Collins did two degrees while attending the seminary. He obtained an MA in middle English at the University of Western Ontario while simultaneously completing his Bachelor of Theology at St. Peter’s in 1973.
Prieur recalls “a model student who was easy to teach.”
“Just sitting there you could see the brain turning all the time and any presentations he did were so colourful,” said Prieur. “By nature I think he’s an introvert but he comes alive when he steps up before a group of people. He was full of creative imagination, has a wonderful sense of humour and is so articulate.”
Watson was impressed by Collins’ breadth of knowledge.
“He was an absolutely brilliant intellectual who was able to draw on so many different strands,” Watson said. “He drew a lot from literature — especially Catholic literature. He drew on Cardinal Newman and the Fathers of the Church and Scripture. He had a wonderful memory and a wonderful mind that could assimilate and weave together all those different strands.
“He sometimes even drew examples from TV shows. I remember one homily in which he preached about the ideal priest based on characters from Star Trek.”
Watson remembers a theology teacher who brought “a great love of the English language and good writing, good speaking and the well chosen word.”
“He always quoted Strunk & White’s Elements of Style.
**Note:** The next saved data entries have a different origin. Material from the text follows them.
(* ===== verification/_CoqProject ===== *)
-Q . S2P
Prelude.v
Double.v
VtParser.v
Utf8.v
TerminalFramebuffer.v
FramebufferWf.v
TerminalDispatcher.v
DispatcherProps.v
TerminalFunctions.v
FunctionSafety.v
TerminalEmulator.v
TerminalDisplay.v
EmulatorSafety.v
ScreenProps.v
SequenceProps.v
EmulatorProps.v
TerminalEffects.v
DisplayProps.v
DisplayFrame.v
TransportFragment.v
Octets.v
FragmentProps.v
StateSync.v
StateSyncProps.v
ScreenSync.v
NetworkTransport.v
TransportProps.v
PacketQueues.v
QueueProps.v
HoleReassembly.v
ReassemblyProps.v
NetworkConnection.v
ConnectionProps.v
SproutConnection.v
SproutProps.v
CellSim.v
CellSimProps.v
NatcpServer.v
NatcpProps.v
NatcpStart.v
CryptoOcb.v
CryptoProps.v
CryptoRoundtrip.v
CryptoKeys.v
VerusServer.v
VerusProps.v
VerusClient.v
SproutProcess.v
SproutProcessProps.v
SproutModel.v
Utilities.v
SelectLoop.v
NetworkBind.v
CellRelay.v
CellRelayProps.v
PacketSocket.v
CryptoTools.v
BulkSender.v
BulkSenderProps.v
VerusArgs.v
TermEmu.v
TermEmuProps.v
Definition Escape_rule (c : Z) : Transition :=
  if C0_prime c then act_only Execute
  else if between 0x20 c 0x2F then act_goto Collect Escape_Intermediate
  else if between 0x30 c 0x4F || between 0x51 c 0x57 || (c =? 0x59)
          || (c =? 0x5A) || (c =? 0x5C) || between 0x60 c 0x7E
  then act_goto Esc_Dispatch Ground
  else if c =? 0x5B then goto CSI_Entry
  else if c =? 0x5D then goto OSC_String
  else if c =? 0x50 then goto DCS_Entry
  else if (c =? 0x58) || (c =? 0x5E) || (c =? 0x5F) then goto SOS_PM_APC_String
  else stay.

Definition Escape_Intermediate_rule (c : Z) : Transition :=
  if C0_prime c then act_only Execute
  else if between 0x20 c 0x2F then act_only Collect
  else if between 0x30 c 0x7E then act_goto Esc_Dispatch Ground
  else stay.

Definition CSI_Entry_rule (c : Z) : Transition :=
  if C0_prime c then act_only Execute
  else if between 0x40 c 0x7E then act_goto CSI_Dispatch Ground
  else if between 0x30 c 0x39 || (c =? 0x3B) then act_goto Param CSI_Param
  else if between 0x3C c 0x3F then act_goto Collect CSI_Param
  else if c =? 0x3A then goto CSI_Ignore
  else if between 0x20 c 0x2F then act_goto Collect CSI_Intermediate
  else stay.

Definition CSI_Param_rule (c : Z) : Transition :=
  if C0_prime c then act_only Execute
  else if between 0x30 c 0x39 || (c =? 0x3B) then act_only Param
  else if (c =? 0x3A) || between 0x3C c 0x3F then goto CSI_Ignore
  else if between 0x20 c 0x2F then act_goto Collect CSI_Intermediate
  else if between 0x40 c 0x7E then act_goto CSI_Dispatch Ground
  else stay.

Definition CSI_Intermediate_rule (c : Z) : Transition :=
  if C0_prime c then act_only Execute
  else if between 0x20 c 0x2F then act_only Collect
  else if between 0x40 c 0x7E then act_goto CSI_Dispatch Ground
  else if between 0x30 c 0x3F then goto CSI_Ignore
  else stay.

Definition CSI_Ignore_rule (c : Z) : Transition :=
  if C0_prime c then act_only Execute
  else if between 0x40 c 0x7E then goto Ground
  else stay.

Definition DCS_Entry_rule (c : Z) : Transition :=
  if between 0x20 c 0x2F then act_goto Collect DCS_Intermediate
  else if c =? 0x3A then goto DCS_Ignore
  else if between 0x30 c 0x39 || (c =? 0x3B) then act_goto Param DCS_Param
  else if between 0x3C c 0x3F then act_goto Collect DCS_Param
  else if between 0x40 c 0x7E then goto DCS_Passthrough
  else stay.

Definition DCS_Param_rule (c : Z) : Transition :=
  if between 0x30 c 0x39 || (c =? 0x3B) then act_only Param
  else if (c =? 0x3A) || between 0x3C c 0x3F then goto DCS_Ignore
  else if between 0x20 c 0x2F then act_goto Collect DCS_Intermediate
  else if between 0x40 c 0x7E then goto DCS_Passthrough
  else stay.

Definition DCS_Intermediate_rule (c : Z) : Transition :=
  if between 0x20 c 0x2F then act_only Collect
  else if between 0x40 c 0x7E then goto DCS_Passthrough
  else if between 0x30 c 0x3F then goto DCS_Ignore
  else stay.

Definition DCS_Passthrough_rule (c : Z) : Transition :=
  if C0_prime c || between 0x20 c 0x7E then act_only Put
  else if c =? 0x9C then goto Ground
  else stay.

Definition DCS_Ignore_rule (c : Z) : Transition :=
  if c =? 0x9C then goto Ground else stay.

Definition OSC_String_rule (c : Z) : Transition :=
  if between 0x20 c 0x7F then act_only OSC_Put
  else if (c =? 0x9C) || (c =? 0x07) then goto Ground
  else stay.

Definition SOS_PM_APC_String_rule (c : Z) : Transition :=
  if c =? 0x9C then goto Ground else stay.

(** The virtual methods [input_state_rule], [enter] and [exit]. *)
Definition input_state_rule (s : State) : Z → Transition :=
  match s with
  | Ground => Ground_rule
  | Escape => Escape_rule
  | Escape_Intermediate => Escape_Intermediate_rule
  | CSI_Entry => CSI_Entry_rule
  | CSI_Param => CSI_Param_rule
  | CSI_Intermediate => CSI_Intermediate_rule
  | CSI_Ignore => CSI_Ignore_rule
  | DCS_Entry => DCS_Entry_rule
  | DCS_Param => DCS_Param_rule
  | DCS_Intermediate => DCS_Intermediate_rule
  | DCS_Passthrough => DCS_Passthrough_rule
  | DCS_Ignore => DCS_Ignore_rule
  | OSC_String => OSC_String_rule
  | SOS_PM_APC_String => SOS_PM_APC_String_rule
  end.

Definition State_enter (s : State) : Action :=
  new_action match s with
  | Escape | CSI_Entry | DCS_Entry => Clear
  | DCS_Passthrough => Hook
  | OSC_String => OSC_Start
  | _ => Ignore
  end.

Definition State_exit (s : State) : Action :=
  new_action match s with
  | DCS_Passthrough => Unhook
  | OSC_String => OSC_End
  | _ => Ignore
  end.

(** [State::input]: the action is dereferenced, which a null transition
    would not survive. *)
Definition State_input (s : State) (c : Z) : result Transition :=
  let any := anywhere_rule c in
  let ret :=
    match next_state any with
    | Some _ => any
    | None => if 0xA0 <=? c then input_state_rule s 0x41 else input_state_rule s c
    end in
  match action ret with
  | None => Fault NullDeref
  | Some a => Ok {| action := Some (set_char c a); next_state := next_state ret |}
  end.

(** ** The parser ([parser.cc]) *)

(** [typeid( *act ) == typeid( Parser::Ignore )] *)
Definition is_ignore (k : ActionKind) : bool :=
  match k with Ignore => true | _ => false end.

Definition append_or_delete (act : option Action) (vec : list Action) : result (list Action) :=
  match act with
  | None => Fault (AssertFailed "act")
  | Some a => Ok (if is_ignore (kind a) then vec else vec_push vec a)
  end.

(** [Parser::input]: exit action, transition action, entry action. *)
Definition input (s : State) (c : Z) : result (list Action * State) :=
  tx ← State_input s c;
  match next_state tx with
  | Some s' =>
      ret ← append_or_delete (Some (State_exit s)) [];
      ret ← append_or_delete (action tx) ret;
      ret ← append_or_delete (Some (State_enter s')) ret;
      Ok (ret, s')
  | None =>
      ret ← append_or_delete (action tx) [];
      Ok (ret, s)
  end.

Definition is_grounded (s : State) : bool := bool_decide (s = Ground).

(** A run over a sequence of characters. *)
Fixpoint run (s : State) (cs : list Z) : result (list Action * State) :=
  match cs with
  | [] => Ok ([], s)
  | c :: cs' =>
      '(acts, s1) ← input s c;
      '(rest, s2) ← run s1 cs';
      Ok (acts ++ rest, s2)
  end.

End Parser.

(** ** Properties of the parser *)

Module ParserProps.
Import Parser.

(** What the consumers of an action assert about it: [Dispatcher::newparamchar]
    wants a digit or a semicolon, [Dispatcher::dispatch] wants a control
    character of at most eight bits, and everything that reads [ch] wants
    [char_present].  The user-input and resize actions do not come from the
    parser. *)
Definition action_ok (a : Action) : bool :=
  match kind a with
  | Param => char_present a && ((ch a =? 59) || is_digit (ch a))
  | Execute => ch a <=? 255
  | Print | Collect | Esc_Dispatch | CSI_Dispatch | OSC_Put => char_present a
  | UserByte _ | Resize _ _ => false
  | _ => true
  end.

(** The string-collecting scope an action stream is in. *)
Inductive scope : Set := Outside | InOSC | InDCS.

Definition scope_of (s : State) : scope :=
  match s with OSC_String => InOSC | DCS_Passthrough => InDCS | _ => Outside end.

(** [OSC_Put] only between [OSC_Start] and [OSC_End], [Put] only between
    [Hook] and [Unhook], and nothing else inside either. *)
Definition scope_step (m : scope) (a : Action) : option scope :=
  match m, kind a with
  | Outside, OSC_Start => Some InOSC
  | Outside, Hook => Some InDCS
  | Outside, (OSC_Put | OSC_End | Put | Unhook) => None
  | Outside, _ => Some Outside
  | InOSC, OSC_Put => Some InOSC
  | InOSC, OSC_End => Some Outside
  | InDCS, Put => Some InDCS
  | InDCS, Unhook => Some Outside
  | _, _ => None
  end.

Fixpoint replay {M} (step : M → Action → option M) (m : M) (acts : list Action) : option M :=
  match acts with
  | [] => Some m
  | a :: acts' => m' ← step m a; replay step m' acts'
  end.

(** States in which a sequence is being collected, hence [Clear] has been
    emitted since the last dispatch. *)
Definition collecting (s : State) : bool :=
  match s with
  | Escape | Escape_Intermediate | CSI_Entry | CSI_Param | CSI_Intermediate
  | DCS_Entry | DCS_Param | DCS_Intermediate => true
  | _ => false
  end.

Definition clear_step (armed : bool) (a : Action) : option bool :=
  match kind a with
  | Clear => Some true
  | Param | Collect => if armed then Some true else None
  | Esc_Dispatch | CSI_Dispatch => if armed then Some false else None
  | _ => Some armed
  end.

Definition step_ok (s : State) (out : list Action * State) : Prop :=
  let '(acts, s') := out in
  (length acts ≤ 2)%nat
  ∧ forallb action_ok acts = true
  ∧ replay scope_step (scope_of s) acts = Some (scope_of s')
  ∧ ∀ armed, (collecting s = true → armed = true) →
      ∃ armed', replay clear_step armed acts = Some armed'
        ∧ (collecting s' = true → armed' = true).

Lemma replay_app {M} (step : M → Action → option M) m xs ys :
  replay step m (xs ++ ys) = (m' ← replay step m xs; replay step m' ys).
Proof.
  revert m. induction xs as [|x xs IH]; intros m; simpl; [done|].
  destruct (step m x); simpl; [apply IH|done].
Qed.

Ltac close_step :=
  cbn; split_and!; [lia|unfold action_ok, is_digit, between in *; cbn; lia|reflexivity|
    intros armed Harmed; try rewrite (Harmed eq_refl); cbn; eexists; split; [reflexivity|];
    try done].

(** One step: no fault, at most two actions, each acceptable to its
    consumer, bracketed and cleared. *)
Lemma input_spec s c : safe (input s c) (step_ok s).
Proof.
  unfold input, State_input, anywhere_rule.
  split_ifs; destruct s; try close_step.
  all: cbn; unfold Ground_rule, Escape_rule, Escape_Intermediate_rule, CSI_Entry_rule,
    CSI_Param_rule, CSI_Intermediate_rule, CSI_Ignore_rule, DCS_Entry_rule, DCS_Param_rule,
    DCS_Intermediate_rule, DCS_Passthrough_rule, DCS_Ignore_rule, OSC_String_rule,
    SOS_PM_APC_String_rule, C0_prime; split_ifs; close_step.
Qed.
In the margins of your paper he would just put, ‘E.S. 13’ and you knew you had to look up point 13 and that was the flaw in your paragraph, whether it was a run-on sentence or you were being obtuse.”
Both men recall Collins’ love for the writings of Cardinal Newman, Prieur believing it provides “a real key to his spirituality.” Watson concurs: “Newman captured for him the whole idea of the saintly intellect and that’s a phrase that I think describes Thomas Collins — the union of a person of profound prayer with wonderful intellectual gifts who uses those gifts very generously but with great humility.”
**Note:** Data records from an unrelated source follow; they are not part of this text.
(* ===== verification/FramebufferWf.v ===== *)
(** * Well-formedness of the framebuffer

    The representation invariant of [terminalframebuffer.h] and the proof
    that every method keeps it and never leaves the grid. *)

From S2P Require Import Prelude TerminalFramebuffer.

(** ** The invariant *)

Definition color_ok (base c : Z) : Prop := c = 0 ∨ base ≤ c ≤ base + 255.

Definition rend_ok (r : Renditions.t) : Prop :=
  color_ok 30 (Renditions.foreground_color r)
  ∧ color_ok 40 (Renditions.background_color r).

(** A cell is one or two columns wide, an empty cell is one column wide,
    and a cell holds at most sixteen characters. *)
Definition cell_ok (c : Cell.t) : Prop :=
  rend_ok (Cell.renditions c)
  ∧ (Cell.width c = 1 ∨ (Cell.width c = 2 ∧ Cell.contents c ≠ []))
  ∧ zlen (Cell.contents c) ≤ 16.

Definition row_ok (w : Z) (r : Row.t) : Prop := zlen r = w ∧ Forall cell_ok r.

Definition ds_ok (d : DrawState.t) : Prop :=
  (0 < DrawState.width d ∧ 0 < DrawState.height d)
  ∧ (0 ≤ DrawState.cursor_col d < DrawState.width d)
  ∧ (0 ≤ DrawState.cursor_row d < DrawState.height d)
  ∧ ((DrawState.combining_char_col d = -1 ∧ DrawState.combining_char_row d = -1)
     ∨ (0 ≤ DrawState.combining_char_col d < DrawState.width d
        ∧ 0 ≤ DrawState.combining_char_row d < DrawState.height d))
  ∧ zlen (DrawState.tabs d) = DrawState.width d
  ∧ 0 ≤ DrawState.scrolling_region_top_row d
      ≤ DrawState.scrolling_region_bottom_row d
  ∧ DrawState.scrolling_region_bottom_row d < DrawState.height d
  ∧ rend_ok (DrawState.renditions d)
  ∧ rend_ok (SavedCursor.renditions (DrawState.save d)).

Definition fb_ok (f : Framebuffer.t) : Prop :=
  ds_ok (Framebuffer.ds f)
  ∧ zlen (Framebuffer.rows f) = DrawState.height (Framebuffer.ds f)
  ∧ Forall (row_ok (DrawState.width (Framebuffer.ds f))) (Framebuffer.rows f).

(** The invariant is decidable, so that it can be checked by evaluation. *)
#[export] Instance color_ok_dec b c : Decision (color_ok b c).
Proof. unfold color_ok. apply _. Defined.
#[export] Instance rend_ok_dec r : Decision (rend_ok r).
Proof. unfold rend_ok. apply _. Defined.
#[export] Instance cell_ok_dec c : Decision (cell_ok c).
Proof. unfold cell_ok. apply _. Defined.
#[export] Instance row_ok_dec w r : Decision (row_ok w r).
Proof. unfold row_ok. apply _. Defined.
#[export] Instance ds_ok_dec d : Decision (ds_ok d).
Proof. unfold ds_ok. apply _. Defined.
#[export] Instance fb_ok_dec f : Decision (fb_ok f).
Proof. unfold fb_ok. apply _. Defined.

Ltac by_eval := apply (bool_decide_unpack _); vm_compute; exact I.

(** ** Renditions *)

Lemma color_ok_0 b : color_ok b 0.
Proof. by left. Qed.

Lemma rend_ok_make b : color_ok 40 b → rend_ok (Renditions.make b).
Proof. intros Hb. split; [by left|done]. Qed.

Ltac rend_tac :=
  unfold rend_ok, color_ok in *; cbn in *; split_ifs; cbn in *; lia.

Lemma set_rendition_ok n r : rend_ok r → rend_ok (Renditions.set_rendition n r).
Proof. unfold Renditions.set_rendition. intros [??]. split_ifs; rend_tac. Qed.

Lemma set_foreground_color_ok n r :
  rend_ok r → rend_ok (Renditions.set_foreground_color n r).
Proof. unfold Renditions.set_foreground_color. intros [??]. split_ifs; rend_tac. Qed.

Lemma set_background_color_ok n r :
  rend_ok r → rend_ok (Renditions.set_background_color n r).
Proof. unfold Renditions.set_background_color. intros [??]. split_ifs; rend_tac. Qed.

#[export] Hint Resolve color_ok_0 rend_ok_make set_rendition_ok set_foreground_color_ok
  set_background_color_ok : natcp.

Lemma cell_ok_make b : color_ok 40 b → cell_ok (Cell.make b).
Proof. intros. split_and!; [by apply rend_ok_make|by left|by vm_compute]. Qed.

Lemma cell_ok_reset b c : color_ok 40 b → cell_ok (Cell.reset b c).
Proof. intros. split_and!; [by apply rend_ok_make|by left|by vm_compute]. Qed.

Lemma row_ok_make w b : 0 ≤ w → color_ok 40 b → row_ok w (Row.make w b).
Proof.
  intros ??. split.
  - unfold Row.make, zlen. rewrite length_replicate. lia.
  - by apply Forall_replicate, cell_ok_make.
Qed.

Lemma row_ok_reset w b r : row_ok w r → color_ok 40 b → row_ok w (Row.reset b r).
Proof.
  intros [Hl Hc] Hb. split.
  - unfold Row.reset, zlen. by rewrite length_fmap.
  - unfold Row.reset. apply Forall_fmap. eapply Forall_impl; [exact Hc|].
    intros c _. by apply cell_ok_reset.
Qed.

#[export] Hint Resolve cell_ok_make cell_ok_reset row_ok_make row_ok_reset : natcp.

(** ** Draw state *)

(** What a method of the draw state keeps: the invariant and the size. *)
Definition ds_step (d d' : DrawState.t) : Prop :=
  ds_ok d' ∧ DrawState.width d' = DrawState.width d
  ∧ DrawState.height d' = DrawState.height d.

Definition ds_keeps (g : DrawState.t → DrawState.t) : Prop :=
  ∀ d, ds_ok d → ds_step d (g d).

(** A guarded assignment as an assignment of a minimum or a maximum. *)
Lemma clamp_row_low x d :
  (if DrawState.cursor_row d <? x then DrawState.set_cursor_row x d else d)
  = DrawState.set_cursor_row (Z.max x (DrawState.cursor_row d)) d.
Proof. destruct d. cbn. split_ifs; unfold DrawState.set_cursor_row; cbn; f_equal; lia. Qed.

Lemma clamp_row_high x d :
  (if x <? DrawState.cursor_row d then DrawState.set_cursor_row x d else d)
  = DrawState.set_cursor_row (Z.min x (DrawState.cursor_row d)) d.
Proof. destruct d. cbn. split_ifs; unfold DrawState.set_cursor_row; cbn; f_equal; lia. Qed.

Lemma clamp_col_low x d :
  (if DrawState.cursor_col d <? x then DrawState.set_cursor_col x d else d)
  = DrawState.set_cursor_col (Z.max x (DrawState.cursor_col d)) d.
Proof. destruct d. cbn. split_ifs; unfold DrawState.set_cursor_col; cbn; f_equal; lia. Qed.

Lemma clamp_col_high x d :
  (if x <=? DrawState.cursor_col d then DrawState.set_cursor_col (x - 1) d else d)
  = DrawState.set_cursor_col (Z.min (x - 1) (DrawState.cursor_col d)) d.
Proof. destruct d. cbn. split_ifs; unfold DrawState.set_cursor_col; cbn; f_equal; lia. Qed.

Lemma clamp_top x d :
  (if DrawState.scrolling_region_top_row d <? x then DrawState.set_top_row x d else d)
  = DrawState.set_top_row (Z.max x (DrawState.scrolling_region_top_row d)) d.
Proof. destruct d. cbn. split_ifs; unfold DrawState.set_top_row; cbn; f_equal; lia. Qed.

Lemma clamp_bottom_high x d :
  (if x <=? DrawState.scrolling_region_bottom_row d then DrawState.set_bottom_row (x - 1) d else d)
  = DrawState.set_bottom_row (Z.min (x - 1) (DrawState.scrolling_region_bottom_row d)) d.
Proof. destruct d. cbn. split_ifs; unfold DrawState.set_bottom_row; cbn; f_equal; lia. Qed.

Lemma clamp_bottom_low x d :
  (if DrawState.scrolling_region_bottom_row d <? x then DrawState.set_bottom_row x d else d)
  = DrawState.set_bottom_row (Z.max x (DrawState.scrolling_region_bottom_row d)) d.
Proof. destruct d. cbn. split_ifs; unfold DrawState.set_bottom_row; cbn; f_equal; lia. Qed.

(** [snap_cursor_to_border] clamps the cursor to the margins and the
    columns. *)
Lemma snap_eq d :
  DrawState.snap_cursor_to_border d =
    DrawState.set_cursor_col (Z.min (DrawState.width d - 1) (Z.max 0 (DrawState.cursor_col d)))
      (DrawState.set_cursor_row
         (Z.min (DrawState.limit_bottom d) (Z.max (DrawState.limit_top d) (DrawState.cursor_row d))) d).
Proof.
  unfold DrawState.snap_cursor_to_border.
  by rewrite clamp_row_low, clamp_row_high, clamp_col_low, clamp_col_high.
Qed.

(** [set_scrolling_region] clamps the region to the screen. *)
Lemma set_scrolling_region_eq top bottom d :
  1 ≤ DrawState.height d →
  DrawState.set_scrolling_region top bottom d =
    let t := Z.max 0 top in
    let d' := DrawState.set_bottom_row (Z.max t (Z.min (DrawState.height d - 1) bottom))
                (DrawState.set_top_row t d) in
    if DrawState.origin_mode d then DrawState.new_grapheme (DrawState.snap_cursor_to_border d')
    else d'.
Proof.
  intros Hh. unfold DrawState.set_scrolling_region. z_bools.
  by rewrite clamp_top, clamp_bottom_high, clamp_bottom_low.
Qed.

(** Unfold a draw-state method to the record it builds. *)
Ltac ds_unfold :=
  unfold DrawState.move_row, DrawState.move_col, DrawState.restore_cursor, DrawState.save_cursor, DrawState.clear_saved_cursor,
    DrawState.add_rendition, DrawState.set_foreground_color, DrawState.set_background_color,
    DrawState.clear_default_tabs, DrawState.new_grapheme;
  rewrite ?snap_eq; unfold DrawState.limit_top, DrawState.limit_bottom;
  cbn -[Z.min Z.max].

Ltac ds_go :=
  unfold ds_step, ds_ok; ds_unfold; split_ifs; cbn -[Z.min Z.max] in *;
  split_and!; first [ done | lia | eauto with natcp ].

Ltac ds_prove :=
  intros d (Hsz & Hcc & Hcr & Hcomb & Htabs & Hreg & Hbot & Hrend & Hsave); ds_go.

Lemma move_row_keeps n rel : ds_keeps (DrawState.move_row n rel).
Proof. destruct rel; ds_prove. Qed.

Lemma move_col_keeps n rel imp : ds_keeps (DrawState.move_col n rel imp).
Proof. destruct rel, imp; ds_prove. Qed.

Lemma restore_cursor_keeps : ds_keeps DrawState.restore_cursor.
Proof. ds_prove. Qed.

Lemma save_cursor_keeps : ds_keeps DrawState.save_cursor.
Proof. ds_prove. Qed.

Lemma clear_saved_cursor_keeps : ds_keeps DrawState.clear_saved_cursor.
Proof. ds_prove. Qed.

Lemma add_rendition_keeps n : ds_keeps (DrawState.add_rendition n).
Proof. ds_prove. Qed.

Lemma set_foreground_color_keeps n : ds_keeps (DrawState.set_foreground_color n).
Proof. ds_prove. Qed.

Lemma set_background_color_keeps n : ds_keeps (DrawState.set_background_color n).
Proof. ds_prove. Qed.

Lemma clear_default_tabs_keeps : ds_keeps DrawState.clear_default_tabs.
Proof. ds_prove. Qed.

(** A margin may start at any row of the screen; the bottom is clamped. *)
Lemma set_scrolling_region_ok top bottom d :
  ds_ok d → top < DrawState.height d →
  ds_step d (DrawState.set_scrolling_region top bottom d).
Proof.
  intros (Hsz & Hcc & Hcr & Hcomb & Htabs & Hreg & Hbot & Hrend & Hsave) Htop.
  rewrite set_scrolling_region_eq by lia. ds_go.
Qed.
They remember Collins as a great lover and collector of books (Prieur recalls that Collins’ ideal form of recreation was walking to a bookstore), but Watson points out that Collins was also a “first-adopter” in terms of new technology.
“Back when not a lot of people had personal computers, he always had one or two that he was working with,” Watson said. “I was here in 1988 and he was working with fairly primitive computer programs back then that would enable him to put Greek and Hebrew into his texts.”
Collins also impressed both men with his efficient time management. When Watson was a student, Collins told him that, first and foremost, he was a priest whose door was always open. “If there’s a crisis or there’s something you really need to talk to me about, come knock on my door any time of the day or night.” said Collins. Watson says he took the invitation to heart at least once. “I had to take him up on that at about two o’clock in the morning and he came to the door in his bathrobe and slippers and said, ‘Come in, sit down, let’s talk.’ ”
An unfailingly approachable priest with a quiet manner, Collins could also be playful or mischievous, sometimes with spectacular effect. Watson recalls that during a course on the Book of Revelation that went just past Easter, Collins was talking about the importance of tradition in the Church. Discussing the singing of the Exsultet and the renewing of baptismal vows, he told the class of a “little known ritual that many people have forgotten in connection with Easter — the breaking of the bunny.”
“And he pulls out a two-pound, solid chocolate Easter bunny and proceeded to start banging it on the desk and we thought he’d gone right off the deep end,” Watson recalled. “Then he came around and gave everybody a piece of the chocolate bunny before we started the class.”
Watson also remembers Collins saying that one of his great memories as a priest and biblical scholar was the time he got to play Scrabble with the late Fr. Raymond Brown, an editor of the Jerome Biblical Commentary who was considered a guru of all things biblical in Catholic circles. Collins described Brown as “so down-to-earth and so unassuming,” Watson said.
“And the same way that he spoke about Raymond Brown, I would speak about him,” Watson said. “That combination is profoundly attractive in a Christian leader. There are those who speak of cardinals as Princes of the Church. And there are some cardinals who probably act like Princes of the Church. Archbishop Collins takes the subway. We want people who are humble and accessible and who people can look to and say, ‘That’s an example of how Christianity should be lived by its leaders.’ ”
Tellingly, Collins did not say who won that game of Scrabble.
Prieur proudly points out that Collins, the first cardinal from St. Peter’s, is scheduled to be the principal celebrant at a Mass on May 22 as the seminary turns 100 years old.
“We booked him two years ago,” Prieur said, “but we all had in the back of our minds . . . could be . . . could be . . . and here it has come to pass. We’ll have our first cardinal celebrating the Mass for the 100th anniversary of the seminary.”